Researchers are turning to text mining tools as one way to more efficiently and accurately extract information from large volumes of scientific data.
With the proliferation of scientific data being produced on a daily basis, researchers are often faced with the challenge of sifting through
large databases to locate information that could lead to new medical treatment options.
That was the main topic of discussion at a workshop organized by the Ontario Centre for Genomic Computing (OCGC) on Friday, which brought together bioinformaticists and text-mining experts from Ontario and abroad.
Through the Centre for Computational Biology (CCB), the OCGC provides bioinformatics expertise and supercomputing services to academic and commercial researchers at The Hospital for Sick Children and across Ontario. These include computing resources, development of bioinformatics tools and analyses and application development and desktop support.
The one-day workshop, the second organized by the OCGC, was held at The Fields Institute for Research in Mathematical Sciences, which sponsored the event along with the Ontario Research & Development Challenge Fund.
Hagit Shatkay, assistant professor at Queens University’s School of Computing, discussed how researchers can utilize information retrieval methods to rapidly and effectively survey literature, helping them explain and predict connections between genes and diseases, for example.
The goal of information retrieval is to “retrieve only the documents that satisfy the needs of the user,” Shatkay said. She added the classic model of information retrieval is Boolean, a combinational system created by George Boole that combines prepositions with the logical operators and, or, if, then, except and not. Medline, for example, employs the Boolean model to search its 16 million abstracts.
Another model is a probability similarity search, which calculates what the probability of the document is as it relates to the query. For example, if a user searched coffee, it would pull up the words acidity and coffee as the most likely to occur and ginger and squash as not likely to occur, said Shatkay.
Shatkay said while information retrieval models have been around for 50 years, there are different challenges associated with biology documents.
“In general, they are not written for the public,” said Shatkay. “They are also not written to be understood and are not written by professional writers. Lastly, they are not usually written by people who speak English as their first language.”
Joel Martin, group leader of interactive information at National Research Council Institute for Information Technology (NRC-IIT), one of 20 institutes and national programs at the NRC in Ottawa, said more than 40,000 articles are published in scientific literature each month. For this reason, Martin said geneticists can’t possibly read all the articles that pertain to their field.
“The geneticists are overwhelmed with the number of papers they have to read,” said Martin. “It’s easy to miss something.”
To address this problem, NRC-IIT in conjunction with the NRC Institute for Biological Sciences (NRC-IBS) and the Samuel Lunenfeld Institute and Blueprint International is developing a collection of text and language-based processing tools. Currently in its first phase, the LitMiner project, which Martin calls “content management for biology,” aims to integrate several existing text mining tools into one package. The project started two years ago.
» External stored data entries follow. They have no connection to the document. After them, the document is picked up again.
(* ===== verification/Prelude.v ===== *)
(** * multi-protocol-proxy: a verification development

    The program is a proxy server in Go. In SNI mode it reads the ClientHello of a
    TLS connection, looks the server name up in its host table and relays the bytes
    to the configured target. In proxy mode it runs an HTTP proxy and a SOCKS5 proxy
    for users with passwords, quotas, rate limits and connection limits. Both modes
    have a metrics server. Beside it stand a tool that edits the users file and the
    text output of all of these.

    ** The parts, and the files that model them

    - Entry ([cmd/proxy/main.go]): [Main]. [main] loads the configuration and composes
      the parts below into one of two running programs; [Process] is what runs then, up
      to the end of [main], and [Restarts] the sequence of such runs on one usage file.
    - Configuration ([internal/config]): [Config].
    - SNI relay ([internal/proxy/server.go]): [Sni] is [extractSNI], [SniServer] the
      connection handler, the copy loop, the API answers and the accept loop,
      [SniServerFacts] its theorems. Its counters and JSON endpoints
      ([internal/proxy/stats.go], the gauge of [metrics.go]): [Stats], [StatsFacts].
    - Accounts: [RateLimiter] ([internal/auth/ratelimit.go]), [UserStore] and
      [UserStoreFacts] ([internal/auth/auth.go]), [Tracker] and [TrackerFacts]
      ([internal/bandwidth/tracker.go]), [Throttle] for one transfer after another and
      [Duplex] for both directions at once ([throttle.go]). [Accounts] is the store, the
      tracker and the metrics together, with the calls that both authenticated proxies
      make on them.
    - SOCKS5 proxy ([internal/socks5/server.go]): [Socks5], [Socks5Facts] for one
      session, [Socks5Listener] for the accept loop and the shutdown.
    - HTTP proxy ([internal/httpproxy/server.go]): [HttpProxy], [HttpProxyFacts] for one
      request, [HttpListener] for the two servers and the shutdown; the PAC endpoint
      ([internal/pac/pac.go]) is [Pac].
    - [Sessions]: any number of sessions of one user side by side, interleaved at the
      calls they make on the tracker, from the check of the quota to the end.
    - [Service]: the specification that the accept loops of all servers refine.
    - Both proxies together: [Protocols] relates a session of one to a session of the
      other, [Access] follows the accounts from users.json to the targets.
    - Usage report and metrics server ([internal/bandwidth/api.go],
      [internal/proxy/metrics.go]): [UsageApi] for a request, [MetricsServer] for the
      server's life, [Registry] for the metrics that all packages register.
    - User management ([scripts/manage-users.go]): [UserAdmin], [UserAdminFacts];
      password hashes ([scripts/hash-password.go]): [HashTool].
    - Terminal ([internal/ui]): [Ansi], [AnsiFacts], [Table], [Terminal],
      [TerminalFacts], [Progress].
    - Go's standard library, as far as the program uses it: [GoStrings], [GoFloat],
      [GoNet], [GoNetFacts], [Sha256], [Base64], [GoTime], [Calendar], [GoPath], [GoHttp].

    A definition has the name of the function, method or type it models; a method
    takes its receiver as an argument and gives the new one back. Early returns are
    branches, or errors of the monad [GoM] below where a handler threads state through
    many calls; [defer] is [with_defer], which runs on every path. A panic is the value
    [Panic] of [outcome]. Integers are [Z] with [wrap64] wherever Go's 64-bit
    arithmetic can leave its range; floats are the class [GoFloat], at IEEE 754 or at
    the rationals. A map is a [gmap], and where the order of [range] matters it is
    [range_order] of [MapOrder]. Locks are not in the model: a method that holds a
    mutex throughout is one step, and where the code takes a lock twice the two
    sections are two steps or two states ([Sessions], [UsageApi]). Goroutines that
    interact are step relations ([SniServer], [Socks5Listener], [HttpListener],
    [MetricsServer], [Tracker], [Sessions], [Duplex]), of which [Process] composes those
    of one process. Every reading of the clock is an argument.

    ** Interfaces

    [ResponseWriter] ([GoHttp]) is what handlers write to; [SniServer] and the plain
    [Response] implement it. [GoFloat] and [FloatOrder] separate the float code from its
    arithmetic. [HasAccounts] ([Accounts]) lets both proxies use the same account calls
    and lemmas. [Serving] ([Service]) is what a server promises about its clients.
    [ProgressReporter] ([Progress]) is the interface of that name in the source. Code
    outside the repository is a class of operations, with laws only where a theorem
    needs them: [AuthEnv] (bcrypt, decoding of users.json), [UsageJSON], [StatsJSON],
    [UsageReportJSON], [AdminEnv] with [AdminLaws], [Color], [Unicode], [Words], [Zone],
    [Prometheus]. Each has an instance, on which the witnesses compute.

    ** What is shown

    - Parsing: [extractSNI] never indexes out of range and accepts exactly the grammar
      of a ClientHello; the SOCKS5 request, the negotiation and the proxy credentials
      are accepted exactly in their wire formats; dates survive printing.
    - Authentication: no connection reaches a target in any of the three proxies unless
      its host is configured, or its address allowed, its password accepted and its
      limits respected; a login rests on a bcrypt check no older than the cache. For the
      whole program: after any start and any calls, only credentials that entitle the
      client by users.json as it was loaded. The two authenticated proxies decide alike.
    - Accounting: the tracker refines an abstract meter, and over any number of restarts
      a ledger, so that an orderly end loses nothing; quotas are exact below 2^33 GB;
      every session gives its connection back; token buckets and throttles stay within
      their budgets over any window, the throttle however reads and writes interleave.
    - Concurrency: every server admits clients only while it accepts and has room, and
      only loses them afterwards; the SNI relay never exceeds its capacity and its
      shutdown ends; the accept loop of the SOCKS5 proxy returns; the [Shutdown] of the
      HTTP proxy drains its requests; the connection limit can be exceeded only by the
      sessions between check and increment, and is by them; the quota only by the
      traffic of those that were let through before.
    - Answers: every proxied request and every API request gets exactly one answer, but
      where the target's own is none, and each branch of a handler is characterised.
    - The process: how the program can start; what holds from then on through signals,
      reloads of the certificate and connections; what a return of [main] means.
    - Management tool: an account that was added can log in with the limits typed, the
      names stay distinct, the menu ends within the input or never.
    - Text: padding, truncation and tables have the widths promised; the functions that
      panic do so exactly for the inputs named.
    - Defects, stated as theorems: limits that another spelling of the name avoids, the
      PAC limiter that a header avoids, servers that return before their requests are
      served, sessions whose traffic no file gets, a report that mixes two months, a
      users file overwritten because it could not be parsed, notes that panic, and
      others.

    ** Fuel

    [ext_loop] runs with the length of the input, of which each round takes four bytes;
    [decimal], [itoa] with the number of binary digits; the waiting loop of [Throttle]
    with a number of rounds linear in the debt, which is proved enough; [main_loop] of
    [UserAdmin] and [loop] of [HashTool] with any number of rounds, the length of the
    input being enough for every run that ends. A step relation needs none: its
    termination is [sn].

    ** Not modelled

    TLS itself, sockets, deadlines that only end a read, and the scheduler; the
    handshake and record layers behind [crypto/tls]; the buffers of [io.Copy] (a copy
    is what was moved); what the Prometheus handler answers; the text of log lines
    within handlers ([Terminal] has the functions that format them). Two files of the
    repository lack a closing brace ([CheckExpiry], [handleMethodNegotiationNoAuth]);
    they are modelled with it.

    This file: machine integers, bytes, [result] and [outcome], indexing and slicing,
    the monad [GoM], map iteration, counting, time arithmetic, the hint databases and
    tactics the other files share. *)
From stdpp Require Export base gmap strings list fin_maps relations.
From Stdlib Require Export ZArith Lia.
From Stdlib Require Import Init.Byte Strings.Byte.
From Stdlib Require Strings.Ascii.
Export Init.Byte.
Export (notations) Strings.Ascii.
There are currently between 10 to 20 geneticists using LitMiner with half using it on a regular basis. “It’s important to get started with a small number of users so we can get feedback,” said Martin, adding NRC-IIT is working towards getting 11,000 users.
“The number of users will depend on partnerships with other organizations.”
LitMiner is supported by one server running a mix of “home-grown” NRC-IIT and MY SQL databases. Martin said the institute chose an open source database to maintain flexibility as it may want to make all of its software open source in the future.
“If open source is the way to get as many users as possible, than that’s what we’ll do.”
Because of the low number of users, one of LitMiner’s goals is to make searches faster than much larger scientific search engines such as PubMed, which supports millions of users. If a user wanted to find a three-word phrase that is followed by an open parenthesis and a closed parenthesis, for example, it would take several hours using PubMed versus 400 milliseconds using LitMiner.
LitMiner has five tabs that users can switch between to perform searches, including its own engine.